WHAT YOU HAVE TO DO
Find and return every line of the data that contains the word "were".

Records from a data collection

○ ○ ○

(* ===== verification/Pgcache.v ===== *)
(** * Cached tables

    lib/pgcache: the notifications that caches exchange (notification_manager.go)
    and the tables cached in memory (table.go): reads from the cache, transactions
    that write to the database, then to the cache, and the loop that follows the
    notifications of the other processes.

    Postgres and the functions that a table is given to query it are the class
    [Database], the retrying of the package backoff is [Backoff], the encoding of a
    notification as JSON is [Json], and the order in which Go iterates over a map is
    [RangeOrder].  Metrics and logging are left out. *)

From stdpp Require Import gmap.
From S2P Require Import Prelude GoStrings GoBTree CacheMap.
#[local] Open Scope Z_scope.

(** ** types.go *)

Class FromString (K : Type) : Type := { fromString : string -> outcome K }.
Class Object (K T : Type) : Type := { ObjectKey : T -> K }.

(** ** Events *)

Definition ErrUnexpectedEvenType : error := PlainError "unexpected event type".

(** A byte. *)
Definition EvenType : Type := Z.
Definition EventTypeStore : EvenType := 0.
Definition EventTypeDelete : EvenType := 1.

Definition EvenType_String (et : EvenType) : string :=
  if et =? EventTypeStore then "store"
  else if et =? EventTypeDelete then "delete"
  else "unknown".

Record Event (K : Type) : Type := mkEvent { EventType : EvenType; EventKey : K }.
Arguments mkEvent {K}. Arguments EventType {K}. Arguments EventKey {K}.

Definition keymap : Type := gmap string EvenType.

Record payload : Type := mkPayload { ID : string; KeyMap : keymap }.

(** A message on a channel. *)
Record notification : Type := mkNotification { msgChannel : string; msgPayload : string }.

(** ** The environment *)

(** [json.Marshal] and [json.Unmarshal] of a payload. *)
Class Json : Type := {
  Marshal : payload -> outcome string;
  Unmarshal : string -> outcome payload
}.

(** Text that is valid UTF-8 and bytes are decoded as they were encoded. *)
Class JsonLaws (J : Json) : Prop := {
  Marshal_returns p : ends (Marshal p);
  Unmarshal_Marshal p raw :
    (forall k t, KeyMap p !! k = Some t -> ValidString k = true /\ 0 <= t < 256) ->
    Marshal p = Ok raw -> Unmarshal raw = Ok p
}.

(** The order of an iteration over a map, each time. *)
Class RangeOrder : Type := { rangeKeymap : nat -> keymap -> list (string * EvenType) }.
Class RangeOrderLaws (R : RangeOrder) : Prop := {
  rangeKeymap_all n m : Permutation (rangeKeymap n m) (map_to_list m)
}.

Record update (K T : Type) : Type := mkUpdate { ustore : option T; udelete : option K }.
Arguments mkUpdate {K T}. Arguments ustore {K T}. Arguments udelete {K T}.

(** Postgres, and the functions that list, get, store and delete the objects of
    the table.  Each call is given the number of calls before it. *)
Class Database (K T : Type) : Type := {
  DBTx : Type;
  poolBegin : nat -> outcome DBTx;
  listFunc : nat -> gmap string T -> outcome (list T);
  getFunc : nat -> list K -> gmap string T -> outcome (list T);
  storeFunc : nat -> list T -> DBTx -> outcome DBTx;
  deleteFunc : nat -> list K -> DBTx -> outcome DBTx;
  (** What is reported, and the rows that are left: a commit that is reported as failed
      may have been made. *)
  txCommit : nat -> DBTx -> gmap string T -> outcome unit * gmap string T;
  (** Whether Postgres has got the notification, and the error that is reported. *)
  pgNotify : nat -> bool * option error;
  pgListen : nat -> option error;
  waitError : nat -> error;
  (** What a transaction has written so far. *)
  txWrites : DBTx -> list (update K T)
}.

(** [backoff.Retry] with a maximal number of tries. *)
Class Backoff : Type := { Retry : forall {St A : Type}, nat -> Go St A -> Go St A }.

(** It calls the operation until it succeeds, at most that many times and at least
    once, and may give up earlier, as when the context is cancelled. *)
Inductive retried {St A} (f : Go St A) : nat -> St -> outcome A -> St -> Prop :=
| retried_ok n w a w' : f w = (Ok a, w') -> retried f (S n) w (Ok a) w'
| retried_panic n w p w' : f w = (Panic p, w') -> retried f (S n) w (Panic p) w'
| retried_diverge n w w' : f w = (Diverge, w') -> retried f (S n) w Diverge w'
| retried_giveUp n w e e' w' : f w = (Err e, w') -> retried f (S n) w (Err e') w'
| retried_again n w e w1 o w' :
    f w = (Err e, w1) -> retried f n w1 o w' -> retried f (S n) w o w'.

Class BackoffLaws (BO : Backoff) : Prop := {
  Retry_retried {St A} n (f : Go St A) w o w' :
    Retry (S n) f w = (o, w') -> retried f (S n) w o w'
}.

(** ** notification_manager.go *)

Record notificationManager : Type := mkManager { nmID : string; channel : string }.

Section Table.
Context {K T : Type} {KK : Key K} {FS : FromString K} {OB : Object K T} {B : BTree K Less}.
Context {J : Json} {R : RangeOrder} {D : Database K T} {BO : Backoff} {C : Context}.
Variable nm : notificationManager.

Definition Event_String (e : Event K) : string :=
  "(" +:+ EvenType_String (EventType e) +:+ ", " +:+ KeyString (EventKey e) +:+ ")".

(** The last event of each key. *)
Definition serialize (events : list (Event K)) : keymap :=
  fold_left (fun serialized event => <[KeyString (EventKey event) := EventType event]> serialized)
    events ∅.

Definition encode (events : list (Event K)) : outcome string :=
  match Marshal (mkPayload (nmID nm) (serialize events)) with
  | Err e => Err (Errorf "error while marshaling keys: %w" [e])
  | o => o
  end.

Fixpoint buildEvents (entries : list (string * EvenType)) : outcome (list (Event K)) :=
  match entries with
  | [] => Ok []
  | (str, t) :: entries' =>
      match fromString str with
      | Err e => Err (Errorf "error while building key from encoded %q: %w" [e])
      | o => key <-? o ;; events <-? buildEvents entries' ;; Ok (mkEvent t key :: events)
      end
  end.

Definition decode (n : nat) (raw : string) : outcome (string * list (Event K)) :=
  match Unmarshal raw with
  | Err e => Err (Errorf "error while unmarshaling keys: %w" [e])
  | o => p <-? o ;; events <-? buildEvents (rangeKeymap n (KeyMap p)) ;; Ok (ID p, events)
  end.

(** ** The process *)

(** The rows that the database has committed, the cache, the notifications that
    were sent and those that were received and not yet read, and the number of
    calls made so far. *)
Record PgWorld : Type := mkPg {
  rows : gmap string T;
  cache : SortedMap (B := B) (V := T);
  sent : list notification;
  inbox : list notification;
  calls : nat
}.

Definition call : Go PgWorld nat :=
  fun w => (Ok (calls w), mkPg (rows w) (cache w) (sent w) (inbox w) (S (calls w))).

Definition onCache (f : SortedMap (B := B) (V := T) -> SortedMap (B := B) (V := T)) : Go PgWorld unit :=
  modify (fun w => mkPg (rows w) (f (cache w)) (sent w) (inbox w) (calls w)).

Definition Notify (events : list (Event K)) : Go PgWorld unit :=
  if len events =? 0 then ret tt
  else
    raw <-- wrapf "error while encoding notification events: %w" [] (lift (encode events)) ;;
    n <-- call ;;
    let '(heard, err) := pgNotify n in
    (if (heard : bool)
     then modify (fun w => mkPg (rows w) (cache w) (sent w ++ [mkNotification (channel nm) raw])
                             (inbox w) (calls w))
     else ret tt) ;;;
    match err with
    | Some e => fail (Errorf "error while sending notification: %w" [e])
    | None => ret tt
    end.

Definition Listen : Go PgWorld unit :=
  n <-- call ;;
  match pgListen n with
  | Some e => fail (Errorf "error while listening: %w" [e])
  | None => ret tt
  end.

(** Messages are read until one of another process; when there is none, waiting
    ends with an error only. *)
Fixpoint nextEvents (messages : list notification) : Go PgWorld (list (Event K)) :=
  match messages with
  | [] => n <-- call ;; fail (waitError n)
  | msg :: messages' =>
      modify (fun w => mkPg (rows w) (cache w) (sent w) messages' (calls w)) ;;;
      if (msgChannel msg =? channel nm)%string then
        n <-- call ;;
        let! (id, events) :=
          wrapf "error while decoding notification payload: %w" [] (lift (decode n (msgPayload msg))) in
        if negb (id =? nmID nm)%string then ret events else nextEvents messages'
      else nextEvents messages'
  end.

Definition Next : Go PgWorld (list (Event K)) := w <-- get ;; nextEvents (inbox w).

(** ** table.go *)

Definition ErrInvalidUpdate : error := PlainError "invalid update".
Definition ErrAlreadyCommitted : error := PlainError "already committed".
Definition ErrUnexpectedAmountOfObjects : error := PlainError "unexpected about of objects".
Definition BackoffMaxRetries : nat := 3.

Record TableTx : Type := mkTableTx {
  ttxTx : DBTx (K := K) (T := T);
  updates : list (update K T);
  ttxCommitted : bool
}.

Definition Table_store (key : K) (object : T) : Go PgWorld unit :=
  onCache (fun m => SortedMap_Store m key object).

Definition Table_delete (key : K) : Go PgWorld unit := onCache (fun m => SortedMap_Delete m key).

Definition Table_Get (key : K) : Go PgWorld (option T) :=
  w <-- get ;; ret (SortedMap_Load (cache w) key).

(** The objects that the iterators give; [zero] is the zero value of their type. *)
Definition Table_List (zero : T) : Go PgWorld (list T) :=
  w <-- get ;; ret (map snd (SortedMap_All zero (cache w))).
Definition Table_From (zero : T) (key : K) : Go PgWorld (list T) :=
  w <-- get ;; ret (map snd (SortedMap_From zero (cache w) key)).
Definition Table_Between (zero : T) (from to : K) : Go PgWorld (list T) :=
  w <-- get ;; ret (map snd (SortedMap_Between zero (cache w) from to)).

Definition Table_Begin : Go PgWorld TableTx :=
  n <-- call ;;
  tx <-- wrapf "error while beginning transaction: %w" [] (lift (poolBegin n)) ;;
  ret (mkTableTx tx [] false).

Definition TableTx_Store (ttx : TableTx) (objects : list T) : Go PgWorld TableTx :=
  if ttxCommitted ttx then fail ErrAlreadyCommitted
  else
    n <-- call ;;
    tx <-- wrapf "error while performing the store operation: %w" []
      (lift (storeFunc n objects (ttxTx ttx))) ;;
    ret (mkTableTx tx (updates ttx ++ map (fun object => mkUpdate (Some object) None) objects) false).

Definition TableTx_Delete (ttx : TableTx) (keys : list K) : Go PgWorld TableTx :=
  if ttxCommitted ttx then fail ErrAlreadyCommitted
  else
    n <-- call ;;
    tx <-- wrapf "error while performing the delete operation: %w" []
      (lift (deleteFunc n keys (ttxTx ttx))) ;;
    ret (mkTableTx tx (updates ttx ++ map (fun key => mkUpdate None (Some key)) keys) false).

(** The events of the updates. *)
Fixpoint updateEvents (us : list (update K T)) : outcome (list (Event K)) :=
  match us with
  | [] => Ok []
  | u :: us' =>
      event <-? match ustore u, udelete u with
                | Some object, _ => Ok (mkEvent EventTypeStore (ObjectKey object))
                | None, Some key => Ok (mkEvent EventTypeDelete key)
                | None, None => Err ErrInvalidUpdate
                end ;;
      events <-? updateEvents us' ;;
      Ok (event :: events)
  end.

Definition applyUpdate (u : update K T) : Go PgWorld unit :=
  match ustore u, udelete u with
  | Some object, _ => Table_store (ObjectKey object) object
  | None, Some key => Table_delete key
  | None, None => fail ErrInvalidUpdate
  end.

(** Commit in three phases: the notification, the commit in the database, the
    changes to the cache. *)
Definition commitNotify (ttx : TableTx) : Go PgWorld unit :=
  events <-- lift (updateEvents (updates ttx)) ;;
  wrapf "error while sending notification during commit: %w" [] (Notify events).

Definition commitDatabase (ttx : TableTx) : Go PgWorld unit :=
  n <-- call ;;
  w <-- get ;;
  let '(o, rows') := txCommit n (ttxTx ttx) (rows w) in
  put (mkPg rows' (cache w) (sent w) (inbox w) (calls w)) ;;;
  wrapf "error while committing: %w" [] (lift o).

Definition commitCache (ttx : TableTx) : Go PgWorld unit :=
  forEach (updates ttx) tt (fun _ u => applyUpdate u).

Definition TableTx_Commit (ttx : TableTx) : Go PgWorld TableTx :=
  if ttxCommitted ttx then fail ErrAlreadyCommitted
  else
    commitNotify ttx ;;;
    commitDatabase ttx ;;;
    commitCache ttx ;;;
    ret (mkTableTx (ttxTx ttx) [] true).

(** The objects to refresh, each exactly once. *)
Definition fetch (refresh : list K) : Go PgWorld (list T) :=
  n <-- call ;;
  w <-- get ;;
  objects <-- wrapf "fetching %d objects to refresh: %w" [] (lift (getFunc n refresh (rows w))) ;;
  if negb (len objects =? len refresh)
  then fail (Errorf "%w: expected %d, got %d" [ErrUnexpectedAmountOfObjects])
  else ret objects.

○ ○ ○

RESULT FOR THIS EXERCISE
(** Text that is valid UTF-8 and bytes are decoded as they were encoded. *)
    were sent and those that were received and not yet read, and the number of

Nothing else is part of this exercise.